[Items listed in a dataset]
────────────────────

(* ===== verification/Judge.v ===== *)
(** * The reference rule for a spend

    Models [packages/weighted-treasury/src/judge.ts]: what the EVM side would
    do with a spend, and the rendering of base units in its explanation. *)

From S2P Require Import Prelude.
From S2P Require Import Js.
From S2P Require Import Decimal.
From S2P Require Import Coalitions.

(** BigInt division truncates towards zero ([Z.quot], [Z.rem]); [BigInt(d)] of a
    fraction and [10n ** d] of a negative [d] are range errors. *)
Definition units (value : Z) (decimals : jsnum) : result js_error string :=
  match decimals with
  | JNonInt s =>
      Throw (RangeError ("The number " +:+ s
        +:+ " cannot be converted to a BigInt because it is not an integer"))
  | JInt d =>
      if d =? 0 then mret (pretty value) else
      throw_if (d <? 0) (RangeError "Exponent must be non-negative") ≫= λ _,
      let base := 10 ^ d in
      let frac := trimZeros (padStart0 d (pretty (Z.rem value base))) in
      mret (if decide (frac = "") then pretty (Z.quot value base)
            else pretty (Z.quot value base) +:+ "." +:+ frac)
  end.

Record SpendInput := {
  si_owners : list WeightedMember;
  si_thresholdWeight : Z;
  si_approvers : gset string;
  si_destinationAllowlisted : bool;
  si_amount : Z;
  si_available : Z;
  si_decimals : option jsnum
}.

Record SpendOutcome := { pass : bool; why : string }.

Definition expectedSpendOutcome (input : SpendInput) : result js_error SpendOutcome :=
  let decimals := default (JInt 0) (si_decimals input) in
  if negb (isWinning (si_owners input) (si_thresholdWeight input) (si_approvers input)) then
    let weight := foldl (λ sum o, sum + member_weight o) 0
      (filter (λ o, member_id o ∈ si_approvers input) (si_owners input)) in
    mret {| pass := false;
            why := "weight " +:+ pretty weight +:+ " < " +:+ pretty (si_thresholdWeight input) |}
  else if negb (si_destinationAllowlisted input) then
    mret {| pass := false; why := "destination is not on the allowlist" |}
  else if si_available input <? si_amount input then
    a ← units (si_available input) decimals;
    b ← units (si_amount input) decimals;
    mret {| pass := false; why := "vault holds " +:+ a +:+ ", less than " +:+ b |}
  else mret {| pass := true; why := "weight reached, R is allowlisted" |}.

(** [Math.max(0, approvedAt + timeLock - chainNow)] on whole seconds *)
Definition timelockRemaining (approvedAt timeLock chainNow : Z) : Z :=
  Z.max 0 (approvedAt + timeLock - chainNow).

Example units_ex : units 1500000 (JInt 6) = Ok "1.5" ∧ units 2000000 (JInt 6) = Ok "2"
  ∧ units 1 (JInt 6) = Ok "0.000001" ∧ units 42 (JInt 0) = Ok "42"
  ∧ units (-15) (JInt 1) = Ok "-1.-5".
Proof. by vm_compute. Qed.

Lemma units_ok value d : 0 ≤ d → ∃ s, units value (JInt d) = Ok s.
Proof.
  intros Hd. unfold units. destruct (Z.eqb_spec d 0); [by eexists|].
  destruct (Z.ltb_spec d 0); [lia|]. by eexists.
Qed.

(** The digits kept after the point stand for the remainder. *)
Lemma trimmed_fraction d x :
  0 < d → 0 ≤ x < 10 ^ d →
  let frac := trimZeros (padStart0 d (pretty x)) in
  str_all is_digit frac = true ∧ strlen frac ≤ d ∧
  x = dec_value frac * 10 ^ (d - strlen frac) ∧ (∀ p, frac ≠ p +:+ "0").
Proof.
  intros Hd Hx frac. destruct (padStart0_spec d x) as (Hall & Hv & Hlen); [lia..|].
  destruct (trimZeros_spec (padStart0 d (pretty x))) as (k & E & Hlast).
  fold frac in E, Hlast. rewrite E in Hall, Hv, Hlen.
  rewrite str_all_app in Hall. apply andb_true_iff in Hall as [Hall _].
  rewrite strlen_app, strlen_zeros in Hlen.
  unfold dec_value in Hv. rewrite dec_value_app, dec_value_zeros in Hv.
  split_and!; [done | lia | | done]. unfold dec_value.
  by replace (d - strlen frac) with (Z.of_nat k) by lia.
Qed.

(** ** Properties *)

(** The verdict passes exactly when the approvers' weight reaches the
    threshold, the destination is allowlisted and the vault holds the amount;
    with whole non-negative decimals it always returns a verdict. *)
Theorem expectedSpendOutcome_pass input :
  (∀ d, si_decimals input = Some d → ∃ z, d = JInt z ∧ 0 ≤ z) →
  ∃ o, expectedSpendOutcome input = Ok o ∧
    (pass o = true ↔
      isWinning (si_owners input) (si_thresholdWeight input) (si_approvers input) = true ∧
      si_destinationAllowlisted input = true ∧ si_amount input ≤ si_available input).
Proof.
  intros Hd. unfold expectedSpendOutcome.
  destruct (isWinning _ _ _); simpl;
    [|by eexists; split; [|split; [|intros (? & ? & ?)]]].
  destruct (si_destinationAllowlisted input); simpl;
    [|by eexists; split; [|split; [|intros (? & ? & ?)]]].
  destruct (Z.ltb_spec (si_available input) (si_amount input)) as [Hlt|Hge];
    [|by eexists; split; [|split]].
  assert (∃ z, default (JInt 0) (si_decimals input) = JInt z ∧ 0 ≤ z) as (z & -> & Hz).
  { destruct (si_decimals input) as [d|] eqn:E; simpl; [by apply Hd | by exists 0]. }
  destruct (units_ok (si_available input) z Hz) as (a & ->).
  destruct (units_ok (si_amount input) z Hz) as (b & ->).
  eexists; split; [done|]. split; [done | lia].
Qed.

Definition spend_ex : SpendInput :=
  {| si_owners := example_members; si_thresholdWeight := 5; si_approvers := {["a"; "b"]};
     si_destinationAllowlisted := true; si_amount := 25; si_available := 20;
     si_decimals := Some (JInt 1) |}.

Lemma expectedSpendOutcome_pass_witness :
  expectedSpendOutcome spend_ex
    = Ok {| pass := false; why := "vault holds 2, less than 2.5" |} ∧
  ∃ o, expectedSpendOutcome spend_ex = Ok o ∧
    (pass o = true ↔ isWinning example_members 5 (si_approvers spend_ex) = true ∧
      si_destinationAllowlisted spend_ex = true ∧ si_amount spend_ex ≤ si_available spend_ex).
Proof.
  split; [by vm_compute|]. apply (expectedSpendOutcome_pass spend_ex).
  intros d [= <-]. exists 1. split; [done | lia].
Defined.

(** the amount text reads back: for a non-negative balance and [d] decimals,
    [units] gives an integer part and at most [d] fraction digits without a
    trailing zero whose value times 10^d is the balance, with the point exactly
    when there is a fraction. *)
Lemma units_reads_back value d s :
  0 ≤ value → 0 ≤ d → units value (JInt d) = Ok s →
  ∃ whole frac,
    s = (if decide (frac = "") then pretty whole else pretty whole +:+ "." +:+ frac) ∧
    0 ≤ whole ∧ str_all is_digit frac = true ∧ strlen frac ≤ d ∧
    (∀ p, frac ≠ p +:+ "0") ∧
    value = whole * 10 ^ d + dec_value frac * 10 ^ (d - strlen frac).
Proof.
  intros Hv Hd Hs. unfold units in Hs. destruct (Z.eqb_spec d 0) as [->|Hne].
  - injection Hs as <-. exists value, "".
    split_and!; [done | done | done | done | by intros [] | change (value = value * 1 + 0 * 1); lia].
  - destruct (Z.ltb_spec d 0); [lia|]. injection Hs as <-.
    assert (0 < 10 ^ d) as Hp by (apply Z.pow_pos_nonneg; lia).
    rewrite Z.rem_mod_nonneg, Z.quot_div_nonneg by lia.
    pose proof (Z.mod_pos_bound value (10 ^ d) Hp) as Hm.
    destruct (trimmed_fraction d (value mod 10 ^ d)) as (Hall & Hlen & Hval & Hlast); [lia..|].
    exists (value / 10 ^ d), (trimZeros (padStart0 d (pretty (value mod 10 ^ d)))).
    split_and!; [done | by apply Z.div_pos | done..|].
    rewrite <- Hval. pose proof (Z.div_mod value (10 ^ d)). lia.
Qed.

Lemma units_reads_back_witness :
  ∃ whole frac,
    "1.05" = (if decide (frac = "") then pretty whole else pretty whole +:+ "." +:+ frac) ∧
    0 ≤ whole ∧ str_all is_digit frac = true ∧ strlen frac ≤ 3 ∧
    (∀ p, frac ≠ p +:+ "0") ∧
    1050 = whole * 10 ^ 3 + dec_value frac * 10 ^ (3 - strlen frac).
Proof. apply (units_reads_back 1050 3); [lia | lia | by vm_compute]. Defined.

────────────────────

Of the entries above, how many lines hold the word "Hval"? Give back only that number.

__Exercise solution__. 2